Many families have gone through shock, disappointment, mutual blaming, and conflicts when discovering that one has become addicted to substance use. Or worse, some families have had a history of addiction over a few generations. These painful experiences and sometimes unresolved trauma in the family can be risk factors for relapse. For example, it is essential to be aware of the trigger of judgmental finger-pointing and blaming.
Be prepared that your loved one will surely experience cravings and maybe even deceive you to get access to drugs and alcohol. In these moments, remember that confrontational attitudes are not effective in motivating your loved one to stay sober.
When your loved one attends a social gathering, you can offer to drive and accompany them as a kind of accountability. You can also use the professional sober escort service from an intervention center.
However, before you arrange these, be sure to discuss with your loved ones and assure them that you are doing this out of precaution, not distrust. Sometimes you can invite a professional interventionist to educate your loved ones on this. All in all, sobriety-inducive family support is marked by respect, understanding, healthy boundaries, and careful planning.
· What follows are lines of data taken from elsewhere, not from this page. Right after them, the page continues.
(* ===== verification/Repo.v ===== *)
(** * The repository (src/internal/engine/repo.go)

    A repository is a directory: blobs, one JSON document per sandbox and per
    checkpoint, and the working directories. *)

From S2P Require Import Prelude Sha256 Os OsFacts Cas Tree Model.
Import Tree Model.
Open Scope Z_scope.

Module Repo.

Record Repo := mkRepo { r_root : path; r_cas : path }.

(** [%q] of a name: quoted, with the quote and the backslash escaped (names
    with control characters print differently in Go; the text is not used). *)
Definition dquote : ascii := Ascii.ascii_of_byte x22.
Definition backslash : ascii := Ascii.ascii_of_byte x5c.
Fixpoint escape_q (s : string) : string :=
  match s with
  | EmptyString => EmptyString
  | String a s' => if decide (a = dquote ∨ a = backslash) then String backslash (String a (escape_q s'))
                   else String a (escape_q s')
  end.
Definition fmt_q (s : string) : string := String dquote (escape_q s +:+ String dquote "").

(** [trimJSON]: the name without its last five bytes; slicing a shorter name
    panics. *)
Definition trimJSON (name : string) : option string :=
  if decide (String.length name < 5)%nat then None
  else Some (String.substring 0 (String.length name - 5) name).

(** [sort.Slice(out, Created.After)]: newest first. *)
Definition newer (a b : Sandbox) : Prop := s_Created b ≤ s_Created a.
#[global] Instance newer_dec a b : Decision (newer a b) := decide (s_Created b ≤ s_Created a).

Section repo.
Context `{OsEnv, GoJSON Sandbox, GoJSON Checkpoint}.

Definition OpenRepo (root : path) : M world Repo :=
  for_each ["blobs"; "sandboxes"; "checkpoints"; "work"] (λ d, os_MkdirAll (join root d) o755);;
  store ← Cas.Open (join root "blobs");
  mret (mkRepo root store).

Definition WorkDir (r : Repo) (sandboxID : string) : path := join (join (r_root r) "work") sandboxID.

(** Six random bytes in hexadecimal. *)
Definition newID (prefix : string) : M world string :=
  b ← rand_Read 6; mret (prefix +:+ hex_EncodeToString b).

Definition doc_path (r : Repo) (dir id : string) : path := join (join (r_root r) dir) (id +:+ ".json").

(** [json.MarshalIndent] fails only on a time outside the years 0 to 9999, which
    no clock of the engine gives; that path of the source is left out. *)
Definition putJSON {A} `{GoJSON A} (r : Repo) (dir id : string) (v : A) : M world unit :=
  os_WriteFile (doc_path r dir id) (json_MarshalIndent v) o644.

Definition getJSON {A} `{GoJSON A} (r : Repo) (dir id : string) : M world A :=
  b ← os_ReadFile (doc_path r dir id);
  match json_Unmarshal b with
  | Some v => mret v
  | None => throw (Errorf "json: cannot unmarshal")
  end.

Definition SaveSandbox (r : Repo) (s : Sandbox) : M world unit := putJSON r "sandboxes" (s_ID s) s.

(** The loop of [Sandboxes]: a document that does not load is left out. *)
Definition load_sandbox (r : Repo) (out : list Sandbox) (e : dirent) : M world (list Sandbox) :=
  match trimJSON (fst e) with
  | None => panic
  | Some id =>
      s ← attempt (getJSON r "sandboxes" id);
      mret (match s with inr s => out ++ [s] | inl _ => out end)
  end.

Definition Sandboxes (r : Repo) : M world (list Sandbox) :=
  entries ← attempt (os_ReadDir (join (r_root r) "sandboxes"));
  out ← fold_m (load_sandbox r) [] (match entries with inl _ => [] | inr l => l end);
  mret (merge_sort newer out).

Definition GetSandbox (r : Repo) (idOrName : string) : M world Sandbox :=
  s ← attempt (getJSON r "sandboxes" idOrName);
  match s with
  | inr s => mret s
  | inl _ =>
      all ← Sandboxes r;
      match list_find (λ sb, s_Name sb = idOrName) all with
      | Some (_, sb) => mret sb
      | None => throw (Errorf ("no sandbox " +:+ fmt_q idOrName))
      end
  end.

Definition SaveCheckpoint (r : Repo) (c : Checkpoint) : M world unit := putJSON r "checkpoints" (c_ID c) c.

Definition GetCheckpoint (r : Repo) (id : string) : M world Checkpoint :=
  c ← attempt (getJSON r "checkpoints" id);
  match c with
  | inr c => mret c
  | inl _ => throw (Errorf ("no checkpoint " +:+ fmt_q id))
  end.

(** The loop of [History].  A chain that comes back to itself never ends; every
    other visits each file at most once, so the number of files is fuel
    enough ([chain_bounded]). *)
Fixpoint history_loop (fuel : nat) (r : Repo) (id : string) : M world (list Checkpoint) :=
  if decide (id = "") then mret [] else
  match fuel with
  | O => panic
  | S k => c ← GetCheckpoint r id; chain ← history_loop k r (c_Parent c); mret (c :: chain)
  end.

Definition History (r : Repo) (sandboxID : string) : M world (list Checkpoint) :=
  s ← GetSandbox r sandboxID;
  w ← get_state;
  history_loop (size (w_fs w)) r (s_Head s).

End repo.
End Repo.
Self-Care as Top Priority for the Entire Family
Taking care of a recovering individual can be a very demanding task. It can also be very emotionally draining because you are doing a lot of emotional labor in reducing friction in the home. Therefore, it is imperative that you also set aside time for self-care. The whole family can use this opportunity to learn how to self-care even during situations of emergency.
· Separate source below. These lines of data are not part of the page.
(* ===== verification/RepoFacts.v ===== *)
(** * Facts about the repository *)

From S2P Require Import Prelude Sha256 Os OsFacts WalkFacts Cas Blobs Tree Model Repo.
Import Cas Tree Model Repo.
Open Scope Z_scope.

(** ** Documents *)

(** An identifier that names one file. *)
Definition good_id (id : string) : Prop := has_char slash id = false.

Definition repo_dirs : list string := ["blobs"; "sandboxes"; "checkpoints"; "work"].
Definition doc_dirs : list string := ["sandboxes"; "checkpoints"].

Definition doc_file (r : Repo) (dir id : string) : path := (r_root r ++ [dir]) ++ [id +:+ ".json"].

(** The document [id] of directory [dir], and what it decodes to. *)
Definition doc (σ : fs) (r : Repo) (dir id : string) : option bytes :=
  match σ !! doc_file r dir id with Some (NFile f) => Some (contents f) | _ => None end.
Definition load {A} `{GoJSON A} (σ : fs) (r : Repo) (dir id : string) : option A :=
  doc σ r dir id ≫= json_Unmarshal.

(** A repository: its directories are there, and the documents are files with
    the names the program gives them. *)
Record repo_wf (r : Repo) (σ : fs) : Prop := {
  rw_fs : fs_wf σ;
  rw_cas : r_cas r = r_root r ++ ["blobs"];
  rw_dirs : ∀ d, d ∈ repo_dirs → is_dir σ (r_root r ++ [d]);
  rw_docs : ∀ d c n, d ∈ doc_dirs → σ !! ((r_root r ++ [d]) ++ [c]) = Some n →
              ∃ f id, n = NFile f ∧ c = id +:+ ".json" ∧ good_id id
}.

Lemma doc_dirs_sub d : d ∈ doc_dirs → d ∈ repo_dirs.
Proof. unfold doc_dirs, repo_dirs. set_solver. Qed.

Lemma has_char_app c s t : has_char c (s +:+ t) = has_char c s || has_char c t.
Proof.
  induction s as [|a s IH]; [done|]. simpl. rewrite <- orb_assoc. f_equal. exact IH.
Qed.

Lemma json_name_good id : good_id id → has_char slash (id +:+ ".json") = false ∧ good_name (id +:+ ".json").
Proof.
  intros Hid. split; [rewrite has_char_app, Hid; reflexivity|].
  assert (String.length (id +:+ ".json") = (String.length id + 5)%nat) as Hl by apply string_length_app.
  split_and!; intros He; rewrite He in Hl; simpl in Hl; lia.
Qed.

Lemma json_name_inj id id' : id +:+ ".json" = id' +:+ ".json" → id = id'.
Proof.
  intros He. pose proof (f_equal String.length He) as Hl. rewrite !string_length_app in Hl. simpl in Hl.
  assert (String.length id = String.length id') as Hl' by lia. clear Hl. revert id' He Hl'.
  induction id as [|a id IH]; intros [|b id'] He Hl; try done. simpl in Hl.
  change (String a (id +:+ ".json") = String b (id' +:+ ".json")) in He. injection He as -> He.
  f_equal. apply IH; [done|lia].
Qed.

Lemma doc_file_inj r d id d' id' : doc_file r d id = doc_file r d' id' → d = d' ∧ id = id'.
Proof.
  unfold doc_file. intros [He Hn]%app_inj_tail. apply app_inj_tail in He as [_ ->].
  split; [done|]. by apply json_name_inj.
Qed.

Lemma repo_dir_name d : d ∈ repo_dirs → has_char slash d = false ∧ good_name d.
Proof. unfold repo_dirs. rewrite !elem_of_cons, elem_of_nil. intros [->|[->|[->|[->|[]]]]]; by repeat split. Qed.

Lemma join_dir r d : d ∈ repo_dirs → join (r_root r) d = r_root r ++ [d].
Proof. intros Hd. apply join_good; by apply repo_dir_name. Qed.

Lemma doc_path_file r d id : d ∈ doc_dirs → good_id id → doc_path r d id = doc_file r d id.
Proof.
  intros Hd Hid. unfold doc_path. rewrite join_dir by by apply doc_dirs_sub. by apply join_good; apply json_name_good.
Qed.

Lemma trimJSON_json id : trimJSON (id +:+ ".json") = Some id.
Proof.
  unfold trimJSON. rewrite string_length_app. cbn [String.length]. rewrite decide_False by lia. f_equal.
  replace (String.length id + 5 - 5)%nat with (String.length id) by lia.
  induction id as [|a id IH]; [done|]. change (String a id +:+ ".json") with (String a (id +:+ ".json")). simpl.
  by rewrite IH.
Qed.

Lemma repo_blobs_disjoint r d c : d ∈ doc_dirs → ¬ below (r_root r ++ ["blobs"]) ((r_root r ++ [d]) ++ [c]).
Proof.
  intros Hd [k Hk]. rewrite <- !app_assoc in Hk. apply app_inv_head in Hk. simpl in Hk. injection Hk as -> _.
  unfold doc_dirs in Hd. set_solver.
Qed.

(** Writing a document keeps the repository. *)
Lemma repo_wf_doc r σ d id f :
  repo_wf r σ → d ∈ doc_dirs → good_id id → repo_wf r (<[doc_file r d id := NFile f]> σ).
Proof.
  intros [Hfs Hcas Hdirs Hdocs] Hd Hid. split; [|done|..].
  - apply fs_wf_insert; try done; [by apply Hdirs, doc_dirs_sub|by apply json_name_good|].
    intros [m Hm]. destruct (Hdocs d (id +:+ ".json") (NDir m)) as (f' & _ & Hn & _); try done.
  - intros d' Hd'. destruct (Hdirs d' Hd') as [m Hm]. exists m. rewrite lookup_insert_ne; [done|].
    unfold doc_file. intros He. apply (f_equal length) in He. rewrite !length_app in He. simpl in He. lia.
  - intros d' c n Hd'. rewrite lookup_insert. case_decide as He; [|by apply Hdocs].
    apply app_inj_tail in He as [_ <-]. intros [= <-]. by exists f, id.
Qed.

Lemma doc_insert r σ d id f d' id' :
  doc (<[doc_file r d id := NFile f]> σ) r d' id' =
    if decide (d = d' ∧ id = id') then Some (contents f) else doc σ r d' id'.
Proof.
  unfold doc. case_decide as He.
  - destruct He as [-> ->]. by rewrite lookup_insert_eq.
  - rewrite lookup_insert_ne; [done|]. intros Hp. by apply doc_file_inj in Hp.
Qed.

(** The repository only grew in its blobs. *)
Lemma repo_wf_store U r σ σ' : repo_wf r σ → store_step U (r_cas r) σ σ' → repo_wf r σ'.
Proof.
  intros [Hfs Hcas Hdirs Hdocs] Hs. pose proof (st_inv _ _ _ _ Hs) as [Hwf _]. split; [apply Hwf|done|..].
  - intros d Hd. destruct (decide (d = "blobs")) as [->|Hne].
    + rewrite <- Hcas. apply Hwf.
    + destruct (Hdirs d Hd) as [m Hm]. exists m. rewrite (st_frame _ _ _ _ Hs); [done|]. rewrite Hcas.
      intros [k Hk]. rewrite <- app_assoc in Hk. apply app_inv_head in Hk. by simplify_eq/=.
  - intros d c n Hd. rewrite (st_frame _ _ _ _ Hs); [by apply Hdocs|]. rewrite Hcas. by apply repo_blobs_disjoint.
Qed.

Lemma doc_store U r σ σ' d id :
  r_cas r = r_root r ++ ["blobs"] → d ∈ doc_dirs → store_step U (r_cas r) σ σ' → doc σ' r d id = doc σ r d id.
Proof.
  intros Hcas Hd Hs. unfold doc. rewrite (st_frame _ _ _ _ Hs); [done|]. rewrite Hcas. by apply repo_blobs_disjoint.
Qed.

(** ** Reading and writing documents *)

Section specs.
Context `{OsEnv, GoJSON Sandbox, GoJSON Checkpoint}.
Implicit Types (w : world) (r : Repo).

Lemma wp_putJSON {A} `{GoJSON A} r d id (v : A) w :
  repo_wf r (w_fs w) → d ∈ doc_dirs → good_id id →
  wp (putJSON r d id v) (λ x w', w_zero w' = w_zero w ∧
    match x with
    | inl _ => ¬ quiet ∧ (w_fs w' = w_fs w ∨ ∃ f, w_fs w' = <[doc_file r d id := NFile f]> (w_fs w))
    | inr _ => ∃ f, contents f = json_MarshalIndent v ∧ w_fs w' = <[doc_file r d id := NFile f]> (w_fs w)
    end) w.
Proof.
  intros Hwf Hd Hid. unfold putJSON. rewrite doc_path_file by done. unfold doc_file. apply wp_WriteFile.
  - apply Hwf.
  - by apply Hwf, doc_dirs_sub.
  - by apply json_name_good.
  - destruct (w_fs w !! _) as [n|] eqn:E; [|done]. destruct (rw_docs _ _ Hwf _ _ _ Hd E) as (f & _ & -> & _). done.
Qed.

Lemma wp_getJSON {A} `{GoJSON A} r d id w :
  repo_wf r (w_fs w) → d ∈ doc_dirs → good_id id →
  wp (getJSON r d id) (λ (x : gerr + A) w', w_fs w' = w_fs w ∧ w_zero w' = w_zero w ∧
    match x with
    | inl _ => quiet → load (A:=A) (w_fs w) r d id = None
    | inr v => load (w_fs w) r d id = Some v
    end) w.
Proof.
  intros Hwf Hd Hid. unfold getJSON. rewrite doc_path_file by done. wp_step.
  assert (∀ x, w_fs w !! doc_file r d id = x →
    match x with Some (NFile _) | None => True | _ => False end) as Hsh.
  { intros [n|] E; [|done]. destruct (rw_docs _ _ Hwf _ _ _ Hd E) as (f & _ & -> & _). done. }
  destruct (w_fs w !! doc_file r d id) as [[f|?|?|?]|] eqn:E; try by (specialize (Hsh _ eq_refl)).
  - eapply (wp_ReadFile _ f); [apply Hwf|done|..]; [by intros; split_and!|].
    intros w' Hfs Hz. unfold load, doc. rewrite E. simpl.
    destruct (json_Unmarshal (contents f)) as [v|] eqn:Ev; wp_step; by split_and!.
  - unfold doc_file in *. eapply wp_ReadFile_none; [apply Hwf|by apply Hwf, doc_dirs_sub|by apply json_name_good|done|..].
    + by intros; split_and!.
    + intros w' Hfs Hz. split_and!; try done. intros _. unfold load, doc, doc_file. by rewrite E.
Qed.

Lemma wp_GetCheckpoint r id w :
  repo_wf r (w_fs w) → good_id id →
  wp (GetCheckpoint r id) (λ x w', w_fs w' = w_fs w ∧ w_zero w' = w_zero w ∧
    match x with
    | inl _ => quiet → load (A:=Checkpoint) (w_fs w) r "checkpoints" id = None
    | inr c => load (w_fs w) r "checkpoints" id = Some c
    end) w.
Proof.
  intros Hwf Hid. unfold GetCheckpoint. wp_step. wp_step.
  wp_use wp_getJSON; [done|by right; left|done|]. intros [e|c] w' (Hfs & Hz & Hr); wp_step; by split_and!.
Qed.

(** ** Listing the sandboxes *)

Definition sandbox_of (σ : fs) r (c : string) : option Sandbox := trimJSON c ≫= load σ r "sandboxes".
Definition all_sandboxes (σ : fs) r : list Sandbox :=
  merge_sort newer (omap (sandbox_of σ r) (children σ (r_root r ++ ["sandboxes"]))).

Lemma wp_Sandboxes r w :
  quiet → repo_wf r (w_fs w) →
  wp (Sandboxes r) (λ x w', w_fs w' = w_fs w ∧ w_zero w' = w_zero w ∧ x = inr (all_sandboxes (w_fs w) r)) w.
Proof.
  intros Hq Hwf. unfold Sandboxes. wp_step. wp_step. rewrite join_dir by by right; left.
  assert ("sandboxes" ∈ doc_dirs) as Hd by left.
  destruct (rw_dirs _ _ Hwf "sandboxes") as [m Hm]; [by right; left|].
  eapply wp_ReadDir; [apply Hwf|done|by intros e Hn|]. wp_step.
  eapply (wp_fold_m _ _ _ (λ done out w', w_fs w' = w_fs w ∧ w_zero w' = w_zero w ∧
    out = omap (sandbox_of (w_fs w) r) done.*1)); [by split_and!|..].
  - intros done x todo out w1 Hl (Hfs & Hz & ->).
    assert (x.1 ∈ children (w_fs w) (r_root r ++ ["sandboxes"])) as Hx.
    { assert (x.1 ∈ (dirent_of (w_fs w) (r_root r ++ ["sandboxes"]) <$> children (w_fs w) (r_root r ++ ["sandboxes"])).*1) as Hin.
      { rewrite Hl, fmap_app, fmap_cons. apply elem_of_app. right. by left. }
      rewrite <- list_fmap_compose in Hin. by rewrite (list_fmap_id (children _ _)) in Hin. }
    apply elem_of_children in Hx as [n Hn]. destruct (rw_docs _ _ Hwf _ _ _ Hd Hn) as (f & id & -> & Hc & Hid).
    unfold load_sandbox. rewrite Hc, trimJSON_json. wp_step. wp_step.
    wp_use wp_getJSON; [by rewrite Hfs|done|done|]. rewrite Hfs. intros v w2 (Hfs2 & Hz2 & Hv). wp_step.
    split_and!; [congruence..|]. rewrite fmap_app, omap_app. simpl. rewrite Hc. unfold sandbox_of. rewrite trimJSON_json. simpl.
    destruct v as [e|s]; [rewrite Hv by done; by rewrite app_nil_r|by rewrite Hv].
  - intros out w' (Hfs & Hz & ->). wp_step. split_and!; try done. f_equal. unfold all_sandboxes. f_equal.
    rewrite <- list_fmap_compose. by rewrite (list_fmap_id (children _ _)).
Qed.

(** The sandbox an id or a name stands for. *)
Definition sandbox_named (σ : fs) r (idOrName : string) : option Sandbox :=
  match load σ r "sandboxes" idOrName with
  | Some s => Some s
  | None => snd <$> list_find (λ sb, s_Name sb = idOrName) (all_sandboxes σ r)
  end.

Lemma wp_GetSandbox r x w :
  quiet → repo_wf r (w_fs w) → good_id x →
  wp (GetSandbox r x) (λ v w', w_fs w' = w_fs w ∧ w_zero w' = w_zero w ∧
    match v with inl _ => sandbox_named (w_fs w) r x = None | inr s => sandbox_named (w_fs w) r x = Some s end) w.
Proof.
  intros Hq Hwf Hid. unfold GetSandbox, sandbox_named. wp_step. wp_step.
  wp_use wp_getJSON; [done|by left|done|]. intros [e|s] w1 (Hfs & Hz & Hv); [|wp_step; by rewrite Hv].
  rewrite Hv by done. wp_step. wp_use wp_Sandboxes; [done|by rewrite Hfs|]. rewrite Hfs.
  intros v w2 (Hfs2 & Hz2 & ->). destruct (list_find _ _) as [[i sb]|]; wp_step; split_and!; congruence || done.
Qed.

(** ** Histories *)

(** [l] is the chain of checkpoints from [id] back to a root. *)
Inductive chain (σ : fs) r : string → list Checkpoint → Prop :=
| chain_nil : chain σ r "" []
| chain_cons id c l : id ≠ "" → good_id id → load σ r "checkpoints" id = Some c →
    chain σ r (c_Parent c) l → chain σ r id (c :: l).

Lemma chain_det σ r id l l' : chain σ r id l → chain σ r id l' → l = l'.
Proof.
  intros Hl. revert l'. induction Hl as [|id c l Hne Hid Hc Hl IH]; intros l' Hl'; inversion Hl'; subst; try done.
  simplify_eq. f_equal. by apply IH.
Qed.

(** The identifiers a chain goes through. *)
Definition chain_ids (id : string) (l : list Checkpoint) : list string := take (length l) (id :: (c_Parent <$> l)).

Lemma chain_tail σ r id l x :
  chain σ r id l → x ∈ chain_ids id l → ∃ l', chain σ r x l' ∧ (length l' ≤ length l)%nat ∧ x ≠ "" ∧ good_id x ∧
    is_Some (doc σ r "checkpoints" x).
Proof.
  induction 1 as [|id c l Hne Hid Hc Hl IH]; [by intros ?%elem_of_nil|].
  unfold chain_ids. simpl. intros [->|Hx]%elem_of_cons.
  - exists (c :: l). split_and!; try done; [by econstructor|]. unfold load in Hc. by destruct (doc σ r "checkpoints" id).
  - destruct (IH Hx) as (l' & ? & ? & ?). exists l'. split_and!; try done; try apply H4. simpl. lia.
Qed.

Lemma chain_ids_NoDup σ r id l : chain σ r id l → NoDup (chain_ids id l).
Proof.
  induction 1 as [|id c l Hne Hid Hc Hl IH]; [constructor|]. unfold chain_ids. simpl. apply NoDup_cons. split; [|done].
  intros Hin. destruct (chain_tail _ _ _ _ _ Hl Hin) as (l' & Hl' & Hle & _).
  assert (l' = c :: l) as -> by (eapply chain_det; [done|by econstructor]). simpl in Hle. lia.
Qed.

(** A chain is no longer than there are files. *)
Lemma chain_bounded σ r id l : chain σ r id l → (length l ≤ size σ)%nat.
Proof.
  intros Hl. assert (length l = length (chain_ids id l)) as Hlen.
  { unfold chain_ids. rewrite length_take, length_cons, length_fmap. lia. }
  rewrite Hlen, <- (length_fmap (doc_file r "checkpoints")).
  assert (size σ = size (dom σ)) as -> by by rewrite size_dom.
  rewrite <- (size_list_to_set (C:=gset path)).
  - apply subseteq_size. intros p Hp%elem_of_list_to_set. apply list_elem_of_fmap in Hp as (x & -> & Hx).
    apply elem_of_dom. destruct (chain_tail _ _ _ _ _ Hl Hx) as (_ & _ & _ & _ & _ & [b Hb]). unfold doc in Hb.
    by destruct (σ !! doc_file r "checkpoints" x).
  - apply NoDup_fmap_2_strong; [|by eapply chain_ids_NoDup]. intros x y _ _ He. by apply doc_file_inj in He as [_ ->].
Qed.

Lemma wp_history_loop r fuel id l w :
  quiet → repo_wf r (w_fs w) → chain (w_fs w) r id l → (length l ≤ fuel)%nat →
  wp (history_loop fuel r id) (λ x w', w_fs w' = w_fs w ∧ w_zero w' = w_zero w ∧ x = inr l) w.
Proof.
  intros Hq. revert id l w. induction fuel as [|k IH]; intros id l w Hwf Hl Hle.
  - inversion Hl; subst; [|simpl in *; lia]. simpl. by wp_step.
  - inversion Hl as [|? c l' Hne Hid Hc Hl']; subst; simpl; [by wp_step|]. rewrite decide_False by done.
    wp_step. wp_use wp_GetCheckpoint; [done|done|]. intros [e|c'] w1 (Hfs & Hz & Hv); [by rewrite Hv in Hc|].
    rewrite Hc in Hv. injection Hv as <-. wp_step.
    wp_use (IH (c_Parent c) l'); [by rewrite Hfs|by rewrite Hfs|simpl in *; lia|].
    intros x w2 (Hfs2 & Hz2 & ->). wp_step. split_and!; congruence.
Qed.

End specs.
Maybe you can join a peer support group for people who are going through similar challenges. Be aware of your stress level and seek counseling if necessary. You can also learn a new relaxation exercise, such as mindfulness and yoga. Encourage the whole family to build similar activities into your weekly routines. By becoming emotionally resilient as a family, you can better support your loved one towards long-term recovery.
Overall, rebuilding a recovery-supportive home environment means that all family members now have new alertness about healthy boundaries for the sake of their loved ones. They should commit to meaningful, structured activities that minimize backlashes in recovery progress. Some family relationships have the opportunity to be reborn. Given time, the goal of long-term recovery for your loved one can be within reach.
Do you have a loved one who has just achieved sobriety? Are you committed to continuing to support them? Do you know the challenges at this stage of early sobriety? Are you aware of the many triggers at home that might cause a relapse? Family support is critical, but it needs to be better informed. At South Florida Intervention, we understand the importance of rebuilding a recovery-supportive home environment. Over the past years, we have helped many families navigate this stage of early sobriety. We know how to help families heal wounds and prepare for supporting their loved ones. Our clients include families with addictive teens, young professionals, and entrepreneurs. As experienced interventionists, we are committed to providing you with first-class, custom-made service, including recovery coaching, parent coaching, sober escort service, and detailed case management. All of these are effective tools to help your loved one and your family claim back health and harmony. Call us at (202) 390-2273 today.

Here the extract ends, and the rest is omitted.